Surigheddu e il miraggio del golf: tra i ricordi di Tedde e la terra di Martinelli

Chi si illudesse di trovare qualcosa di nuovo sotto il sole di Surigheddu e Mamuntanas rimarrebbe deluso. Non è una polemica, è un rito. Ogni tot anni, con la regolarità delle stagioni o delle scadenze elettorali, i cancelli arrugginiti di quel latifondo di oltre mille ettari alle porte di Alghero tornano a cigolare sotto la spinta delle dichiarazioni incrociate. Da una parte il sogno della "Costa Smeralda in miniatura" con green immacolati; dall'altra il ritorno alla terra, quella zappata e feconda, che non ammette palline bianche tra i solchi.

A riaccendere la miccia è Marco Tedde, consigliere nazionale di Forza Italia ed ex sindaco, il quale non ha mai smesso di credere nel piano che lui stesso battezzò nel 2007 insieme all'allora Governatore Renato Soru. Per Tedde, il "Campo Largo", la coalizione di centrosinistra che oggi governa città e Regione, si è svegliato tardi e con le idee confuse. «Dopo oltre due anni di amministrazione – sottolinea Tedde – era ora che la maggioranza iniziasse ad occuparsi anche di Surigheddu. Ma non è sufficiente farlo a parole: è indispensabile passare ai fatti».

Il progetto di Tedde è un'architettura complessa, curata a suo tempo dal dottor Mario Secchi di Laore, l'agenzia regionale che si occupa di sviluppo agricolo, e punta tutto sul modello integrato. Non solo agricoltura, ma anche turismo e sport: «strutture ricettive di qualità a rotazione d’uso (ovvero hotel integrati nel paesaggio agricolo) con centro benessere, impianti sportivi – tra cui un campo da golf a 18 buche – oltre a percorsi per il turismo esperienziale». Un investimento da decine di milioni di euro e, sulla carta, 200 posti di lavoro. Per Tedde, il Sindaco Cacciotto deve smettere di fare lo spettatore e «prendere in mano le redini del progetto», ricordando che quell'intesa con Soru del 2007 è, tecnicamente, ancora in vigore.

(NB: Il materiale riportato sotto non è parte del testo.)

(** Closing a context. *)
Definition closes (r : list callback * rpc_context H) (ctx : rpc_context H) : Prop :=
  (closings r.1 + Nat.b2n (is_over ctx) <= Nat.b2n (is_over r.2))%nat ∧
  (awake ctx → awake r.2).
Lemma context_ok_closes (ctx : rpc_context H) : closes (context_ok ctx) ctx.
Proof.
  unfold closes, context_ok, finish, awake, wait.
  destruct (is_over ctx) eqn:Ho; cbn; rewrite ?Ho; [done|].
  split; [destruct (on_ok ctx), (barrier_ptr ctx); cbn; lia|].
  intros _ _. destruct (barrier_ptr ctx), (is_failure (err ctx)); done.
Qed.
Lemma context_error_closes r (ctx : rpc_context H) : closes (context_error r ctx) ctx.
Proof.
  unfold closes, context_error, post_error, finish, awake, wait, set_err. cbn.
  destruct (is_over ctx) eqn:Ho; cbn; rewrite ?Ho.
  - split; [done|]. intros Hw _. specialize (Hw eq_refl).
    destruct (barrier_ptr ctx) as [[]|], (is_failure r); done.
  - split; [destruct (on_error ctx), (barrier_ptr ctx); cbn; lia|].
    intros _ _. destruct (barrier_ptr ctx), (is_failure r); done.
Qed.
Lemma calls_step_run id r ctx s :
  store s !! id = Some ctx → closes r ctx → calls_step s (run_callbacks id r s).
Proof.
  intros Hs [Hc Ha]. split.
  - intros id'. unfold run_callbacks. cbn [emit put events]. rewrite completions_app, completions_callbacks.
    unfold over. cbn [emit put store]. destruct (decide (id = id')) as [<-|].
    + rewrite lookup_insert_eq, Hs.
      destruct (is_over ctx), (is_over r.2); cbn in *; lia.
    + rewrite lookup_insert_ne by done. lia.
  - intros Hall id' c'. unfold run_callbacks. cbn. rewrite lookup_insert_Some.
    intros [[<- <-]|[_ Hc']]; [eapply Ha, Hall; done|by eapply Hall].
Qed.
Lemma ctx_ok_step id s s' : ctx_ok id s = Def s' → calls_step s s'.
Proof. unfold ctx_ok. intros. inv_def. by eapply calls_step_run, context_ok_closes. Qed.
Lemma ctx_error_step id r s s' : ctx_error id r s = Def s' → calls_step s s'.
Proof. unfold ctx_error. intros. inv_def. by eapply calls_step_run, context_error_closes. Qed.
End once.

Section once_ops.
Context {H C : Type} `{CH : CallHeader H} `{CC : CallContainer H C} `{!CallContainerLaws H C}.
Context (before_send : option (H → bool)) (after_send : bool).
Notation chan := (channel H C).
Implicit Types s : chan.

(** Decompose a run and chain the steps of its parts. *)
Ltac quiet := apply calls_step_quiet; [done|by intros; cbn [events]].
Ltac noise := apply calls_step_emit; intros; done.

Lemma stop_rcp_calls_impl_step ids r : ∀ s s',
  stop_rcp_calls_impl ids r s = Def s' → calls_step s s'.
Proof.
  induction ids as [|id ids IH]; intros s s' Hr; cbn in Hr; inv_def; [done|].
  etrans; [by eapply ctx_error_step|by eapply IH].
Qed.
Lemma stop_rpc_calls_step r s s' : stop_rpc_calls r s = Def s' → calls_step s s'.
Proof.
  unfold stop_rpc_calls. destruct (task_calls_from_map _) as [ids c]. intros Hr.
  etrans; [|by eapply stop_rcp_calls_impl_step]. quiet.
Qed.
Lemma stop_rpc_service_step r f s b s' :
  stop_rpc_service r f s = Def (b, s') → calls_step s s'.
Proof.
  unfold stop_rpc_service. intros Hr. inv_def.
  match goal with Hs : stop_rpc_calls _ _ = Def _ |- _ => apply stop_rpc_calls_step in Hs end.
  etrans; [|etrans; [eassumption|]]; [quiet|].
  etrans; [|quiet]. destruct b; [noise|done].
Qed.
Lemma chan_on_error_step r s s' : chan_on_error r s = Def s' → calls_step s s'.
Proof.
  unfold chan_on_error. intros Hr. inv_def.
  match goal with Hs : stop_rpc_service _ _ _ = Def _ |- _ => apply stop_rpc_service_step in Hs end.
  etrans; [eassumption|].
  destruct (negb _); destruct (irptr_ _); try done; try noise.
  etrans; noise.
Qed.
Lemma set_timeout_step id s s' : set_timeout id s = Def s' → calls_step s s'.
Proof.
  unfold set_timeout. intros Hr. inv_def.
  destruct (_ || _); [destruct (_ || _)|]; inv_def; try done.
  by eapply calls_step_put.
Qed.
Lemma call_impl1_step s s' : call_impl1 before_send s = Def s' → calls_step s s'.
Proof.
  unfold call_impl1. destruct (to_calls_ s) as [|id rest]; [done|]. intros Hr.
  apply ub_bind_Def in Hr as (ctx & Hctx & Hr). apply deref_Def in Hctx.
  destruct (match before_send with Some _ => _ | None => _ end).
  - inv_def. etrans; [by eapply ctx_error_step|quiet].
  - inv_def. etrans; [by eapply (calls_step_put id ctx (context_hton ctx))|].
    etrans; [by eapply set_timeout_step|quiet].
Qed.
Lemma call_impl_step s s' : call_impl before_send s = Def s' → calls_step s s'.
Proof.
  unfold call_impl. destruct (negb _); [|intros; by inv_def].
  destruct (task_calls_from_list _) as [ids c]. intros Hr%call_impl1_step.
  etrans; [|done]. quiet.
Qed.
Lemma call_context_step id ctx s s' :
  store s !! id = None → is_over ctx = false →
  call_context id ctx s = Def s' → calls_step s s'.
Proof.
  intros Hnew Ho. unfold call_context. pose proof (calls_step_new id ctx s Hnew Ho) as Hput.
  destruct (negb _ && negb _); intros Hr.
  - etrans; [exact Hput|by eapply ctx_error_step].
  - destruct (cc_push_ctx id ctx (calls_ (put id ctx s))) as [h Hh].
    destruct (push_call id ctx (calls_ (put id ctx s))) as [ctx' c]. cbn in Hh. subst ctx'.
    assert (∀ c tc, calls_step s (put id (set_head h ctx) (set_calls c tc (put id ctx s)))) as Hgo.
    { intros c' tc. etrans; [exact Hput|].
      trans (set_calls c' tc (put id ctx s)); [quiet|].
      by apply (calls_step_put id ctx); [apply lookup_insert_eq|..]. }
    destruct (call_list_empty _ && _); inv_def; [|apply Hgo].
    match goal with |- calls_step _ (post _ ?x) => trans x; [apply Hgo|quiet] end.
Qed.
Lemma run_chan_task_step t s s' : run_chan_task before_send t s = Def s' → calls_step s s'.
Proof.
  unfold run_chan_task. destruct t, (to_calls_ s); intros Hr;
    first [by apply call_impl_step|by apply call_impl1_step|by inv_def].
Qed.
Lemma handle_send_step error id s s' :
  handle_send before_send after_send error id s = Def s' → calls_step s s'.
Proof.
  unfold handle_send. destruct (negb (socket_open _)); [intros; by inv_def|].
  destruct (to_calls_ s) as [|? tc]; [done|]. intros Hr.
  apply ub_bind_Def in Hr as (ctx & Hctx & Hr). apply deref_Def in Hctx.
  etrans; [by eapply (calls_step_put id ctx (context_ntoh ctx))|].
  destruct (negb (error =? 0)).
  { etrans; [|by eapply chan_on_error_step]. quiet. }
  etrans; [|match type of Hr with (match _ with [] => call_impl _ ?x | _ => _ end) = _ =>
    instantiate (1 := x);
    destruct (to_calls_ x); [by apply call_impl_step|by apply call_impl1_step] end].
  etrans; [|destruct (context_is_reply _); [|done]];
    [|apply calls_step_emit; intros id'; rewrite completions_callbacks;
      unfold apply_post_func; case_decide; [|done]; by destruct (post_func _)].
  destruct after_send; [|quiet]. etrans; [|noise]. quiet.
Qed.
Lemma call_complete_step id s s' : call_complete id s = Def s' → calls_step s s'.
Proof.
  unfold call_complete. intros Hr.
  apply ub_bind_Def in Hr as (ctx & Hctx & Hr). etrans; [|destruct (_ <? _);
    [by eapply ctx_ok_step|by eapply ctx_error_step]]. quiet.
Qed.
Lemma recv_request_step s s' : recv_request s = Def s' → calls_step s s'.
Proof.
  unfold recv_request. intros Hr. destruct (_ =? _).
  { inv_def. etrans; [|quiet]. noise. }
  destruct (_ <? _); [by eapply chan_on_error_step|]. inv_def. quiet.
Qed.
Lemma recv_call_reply_step s s' : recv_call_reply s = Def s' → calls_step s s'.
Proof.
  unfold recv_call_reply. intros Hr.
  apply ub_bind_Def in Hr as ([[id|] c] & _ & Hr); last first.
  { etrans; [|by eapply recv_request_step]. quiet. }
  apply ub_bind_Def in Hr as (ctx & Hctx & Hr). apply deref_Def in Hctx.
  destruct (_ && _).
  { etrans; [|by eapply recv_request_step]. quiet. }
  etrans; [|destruct (_ =? _); [by eapply call_complete_step|]; destruct (_ <? _);
    [by eapply chan_on_error_step|]; inv_def].
  - etrans; [|by eapply calls_step_put]. quiet.
  - etrans; [|quiet]. etrans; [|by eapply calls_step_put; [apply lookup_insert_eq|..]]. done.
Qed.
Lemma recv_body_step s s' : recv_body s = Def s' → calls_step s s'.
Proof.
  unfold recv_body. destruct (ch_is_reply _);
    [apply recv_call_reply_step|apply recv_request_step].
Qed.
Lemma handle_recv_head_step error h s s' :
  handle_recv_head error h s = Def s' → calls_step s s'.
Proof.
  unfold handle_recv_head. intros Hr. destruct (negb _); [inv_def; quiet|].
  etrans; [|destruct (_ =? _); [by eapply recv_body_step|by eapply chan_on_error_step]]. quiet.
Qed.
Lemma handle_recv_reply_step id error data s s' :
  handle_recv_reply id error data s = Def s' → calls_step s s'.
Proof.
  unfold handle_recv_reply. intros Hr.
  apply ub_bind_Def in Hr as (ctx & Hctx & Hr). apply deref_Def in Hctx.
  trans (put id (set_recv_msg data ctx) s); [by eapply calls_step_put|].
  destruct (negb _); [by inv_def|].
  destruct (_ =? _); [by eapply call_complete_step|by eapply chan_on_error_step].
Qed.
Lemma handle_recv_request_step error data s s' :
  handle_recv_request error data s = Def s' → calls_step s s'.
Proof.
  unfold handle_recv_request. intros Hr.
  apply ub_bind_Def in Hr as (_ & _ & Hr). destruct (negb _); [inv_def; quiet|].
  destruct (_ =? _).
  - inv_def. etrans; [|noise]. quiet.
  - etrans; [|by eapply chan_on_error_step]. quiet.
Qed.
Lemma start_rpc_service_step s s' : start_rpc_service before_send s = Def s' → calls_step s s'.
Proof.
  unfold start_rpc_service. intros Hr. inv_def.
  etrans; [|etrans; [by eapply call_impl_step|]]; quiet.
Qed.
Lemma handle_connection_step error s s' :
  handle_connection before_send error s = Def s' → calls_step s s'.
Proof.
  unfold handle_connection. intros Hr. inv_def.
  etrans; [|quiet]. destruct (conn_funcs _) as [[f g]|]; [|by inv_def].
  unfold on_connected in *. destruct (_ =? _); inv_def.
  - etrans; [by eapply start_rpc_service_step|].
    destruct f; [noise|]. destruct (irptr_ _); [noise|done].
  - etrans; [by eapply stop_rpc_service_step|].
    destruct b; [done|]. destruct (irptr_ _); [noise|done].
Qed.
Lemma start_step f g s : calls_step s (start f g s).
Proof.
  unfold start. destruct (negb _); [|quiet].
  destruct g; [noise|]. destruct (irptr_ _); [noise|done].
Qed.

(** The calls a label hands over are open. *)
Definition fresh_call (l : @label H) : Prop :=
  match l with L_call _ ctx => is_over ctx = false | _ => True end.

Lemma step_calls l s s' :
  fresh_call l → step before_send after_send l s = Def s' → calls_step s s'.
Proof.
  intros Hf. destruct l; cbn [step]; intros Hr.
  - destruct (store s !! id) eqn:Hs; [by inv_def|by eapply call_context_step].
  - destruct (posts s); [by inv_def|]. etrans; [|by eapply run_chan_task_step]. quiet.
  - destruct (writing _) as [|[id bs] ws]; [by inv_def|].
    etrans; [|by eapply handle_send_step]. quiet.
  - destruct (reading _) as [|[] rs]; try by inv_def.
    etrans; [|by eapply handle_recv_head_step]. quiet.
  - destruct (reading _) as [|[] rs]; try by inv_def.
    + destruct (negb _); [by inv_def|]. etrans; [|by eapply handle_recv_reply_step]. quiet.
    + destruct (_ && _); [by inv_def|]. destruct (_ <? _); [by inv_def|].
      etrans; [|by eapply handle_recv_request_step]. quiet.
  - destruct (store s !! id) as [ctx|]; [|by inv_def]. destruct (timer_ptr_ ctx); [|by inv_def].
    by eapply ctx_error_step.
  - inv_def. apply start_step.
  - destruct (connecting _); [by inv_def|]. etrans; [|by eapply handle_connection_step]. quiet.
  - by eapply chan_on_error_step.
Qed.
Lemma run_calls ls : ∀ s s',
  Forall fresh_call ls → run before_send after_send ls s = Def s' → calls_step s s'.
Proof.
  induction ls as [|l ls IH]; intros s s' Hf Hr; cbn in Hr; [by inv_def|].
  inversion Hf; subst. inv_def. etrans; [by eapply step_calls|by eapply IH].
Qed.
End once_ops.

Ma a stretto giro di posta arriva la secchiata d'acqua gelata di Gianni Martinelli, capogruppo di "Noi Riformiamo Alghero". Martinelli non usa fioretto, ma sciabola. Definisce la visione di Tedde «anacronistica e vetusta», un reperto archeologico della politica di vent'anni fa. Il punto, per Martinelli, non è più come attirare turisti con la sacca da golf, ma come garantire la «sicurezza alimentare» in un mondo che è cambiato radicalmente.

«Sarebbe un delitto – incalza Martinelli – destinare le residue terre più fertili del nord Sardegna ad un mero campo da golf od hotel che possono e devono essere realizzati in altri contesti». La sua proposta è un ritorno alle eccellenze identitarie: latte, formaggi, vino e olio. Martinelli rinfaccia a Tedde anche il passato: nonostante i «ruoli apicali» e la permanenza nella mitologica «stanza dei bottoni», non sarebbe riuscito a schiacciare nemmeno un tasto per sbloccare la questione.

Il lettore, nel mezzo, si trova a contemplare un paradosso tipicamente isolano. Da una parte un piano di sviluppo turistico-sportivo che promette ricchezza ma che rischia di apparire come il residuo di un'epoca di cemento e vanità; dall'altra un purismo agricolo che invoca la terra ma che ancora attende un vero progetto industriale per non restare al livello della pura sussistenza.

Sullo sfondo restano quegli 1.100 ettari di proprietà regionale, per il 70% irrigui, che da decenni producono soltanto fiumi di inchiostro e comunicati stampa. Mentre la politica discute se sia meglio un "eagle" sul green o un litro d'olio in frantoio, Surigheddu continua a essere il monumento al rinvio permanente. Avvertiti gli amministratori di competenza: il tempo delle premesse è scaduto da un pezzo, ora servirebbe la musica dei fatti, o il rumore dei trattori. Ma quelli veri.